● Problem description:
Each entry listed below should be reproduced word for word.

═════ Extracted records ═════

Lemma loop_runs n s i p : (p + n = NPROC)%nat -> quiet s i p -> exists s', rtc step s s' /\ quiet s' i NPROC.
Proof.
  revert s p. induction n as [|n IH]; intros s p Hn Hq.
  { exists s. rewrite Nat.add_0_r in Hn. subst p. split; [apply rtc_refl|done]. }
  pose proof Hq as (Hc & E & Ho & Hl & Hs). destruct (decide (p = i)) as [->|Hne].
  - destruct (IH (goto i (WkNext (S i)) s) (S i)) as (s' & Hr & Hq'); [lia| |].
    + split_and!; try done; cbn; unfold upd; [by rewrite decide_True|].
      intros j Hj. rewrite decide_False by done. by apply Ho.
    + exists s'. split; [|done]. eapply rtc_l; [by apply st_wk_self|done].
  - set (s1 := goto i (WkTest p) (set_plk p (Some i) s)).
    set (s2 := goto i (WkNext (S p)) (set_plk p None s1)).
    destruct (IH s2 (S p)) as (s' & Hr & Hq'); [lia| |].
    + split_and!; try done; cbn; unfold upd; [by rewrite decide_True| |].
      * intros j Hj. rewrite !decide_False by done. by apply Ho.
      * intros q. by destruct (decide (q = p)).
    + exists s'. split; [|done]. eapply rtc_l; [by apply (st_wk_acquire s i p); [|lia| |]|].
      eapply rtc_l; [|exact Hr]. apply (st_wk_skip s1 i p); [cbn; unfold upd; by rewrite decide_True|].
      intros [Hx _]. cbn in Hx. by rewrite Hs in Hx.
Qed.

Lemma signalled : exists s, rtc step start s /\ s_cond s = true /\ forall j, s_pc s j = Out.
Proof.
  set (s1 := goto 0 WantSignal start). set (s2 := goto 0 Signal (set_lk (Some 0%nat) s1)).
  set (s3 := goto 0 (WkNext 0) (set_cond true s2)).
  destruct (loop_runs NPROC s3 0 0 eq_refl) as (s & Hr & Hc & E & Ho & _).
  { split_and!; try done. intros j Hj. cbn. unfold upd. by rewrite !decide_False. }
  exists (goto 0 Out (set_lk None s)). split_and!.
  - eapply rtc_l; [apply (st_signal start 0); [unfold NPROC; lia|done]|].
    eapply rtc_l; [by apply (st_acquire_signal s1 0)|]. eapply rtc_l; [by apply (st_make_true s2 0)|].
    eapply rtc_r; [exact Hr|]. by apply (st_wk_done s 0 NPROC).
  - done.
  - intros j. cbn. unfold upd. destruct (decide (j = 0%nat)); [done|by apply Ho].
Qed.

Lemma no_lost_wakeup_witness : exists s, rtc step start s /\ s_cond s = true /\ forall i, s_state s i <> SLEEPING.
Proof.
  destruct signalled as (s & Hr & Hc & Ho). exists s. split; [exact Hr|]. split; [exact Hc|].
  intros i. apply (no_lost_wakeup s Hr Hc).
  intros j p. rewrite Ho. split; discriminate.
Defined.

═════

● Solution:
Lemma loop_runs n s i p : (p + n = NPROC)%nat -> quiet s i p -> exists s', rtc step s s' /\ quiet s' i NPROC.
Proof.
  revert s p. induction n as [|n IH]; intros s p Hn Hq.
  { exists s. rewrite Nat.add_0_r in Hn. subst p. split; [apply rtc_refl|done]. }
  pose proof Hq as (Hc & E & Ho & Hl & Hs). destruct (decide (p = i)) as [->|Hne].
  - destruct (IH (goto i (WkNext (S i)) s) (S i)) as (s' & Hr & Hq'); [lia| |].
    + split_and!; try done; cbn; unfold upd; [by rewrite decide_True|].
      intros j Hj. rewrite decide_False by done. by apply Ho.
    + exists s'. split; [|done]. eapply rtc_l; [by apply st_wk_self|done].
  - set (s1 := goto i (WkTest p) (set_plk p (Some i) s)).
    set (s2 := goto i (WkNext (S p)) (set_plk p None s1)).
    destruct (IH s2 (S p)) as (s' & Hr & Hq'); [lia| |].
    + split_and!; try done; cbn; unfold upd; [by rewrite decide_True| |].
      * intros j Hj. rewrite !decide_False by done. by apply Ho.
      * intros q. by destruct (decide (q = p)).
    + exists s'. split; [|done]. eapply rtc_l; [by apply (st_wk_acquire s i p); [|lia| |]|].
      eapply rtc_l; [|exact Hr]. apply (st_wk_skip s1 i p); [cbn; unfold upd; by rewrite decide_True|].
      intros [Hx _]. cbn in Hx. by rewrite Hs in Hx.
Qed.

Lemma signalled : exists s, rtc step start s /\ s_cond s = true /\ forall j, s_pc s j = Out.
Proof.
  set (s1 := goto 0 WantSignal start). set (s2 := goto 0 Signal (set_lk (Some 0%nat) s1)).
  set (s3 := goto 0 (WkNext 0) (set_cond true s2)).
  destruct (loop_runs NPROC s3 0 0 eq_refl) as (s & Hr & Hc & E & Ho & _).
  { split_and!; try done. intros j Hj. cbn. unfold upd. by rewrite !decide_False. }
  exists (goto 0 Out (set_lk None s)). split_and!.
  - eapply rtc_l; [apply (st_signal start 0); [unfold NPROC; lia|done]|].
    eapply rtc_l; [by apply (st_acquire_signal s1 0)|]. eapply rtc_l; [by apply (st_make_true s2 0)|].
    eapply rtc_r; [exact Hr|]. by apply (st_wk_done s 0 NPROC).
  - done.
  - intros j. cbn. unfold upd. destruct (decide (j = 0%nat)); [done|by apply Ho].
Qed.

Lemma no_lost_wakeup_witness : exists s, rtc step start s /\ s_cond s = true /\ forall i, s_state s i <> SLEEPING.
Proof.
  destruct signalled as (s & Hr & Hc & Ho). exists s. split; [exact Hr|]. split; [exact Hc|].
  intros i. apply (no_lost_wakeup s Hr Hc).
  intros j p. rewrite Ho. split; discriminate.
Defined.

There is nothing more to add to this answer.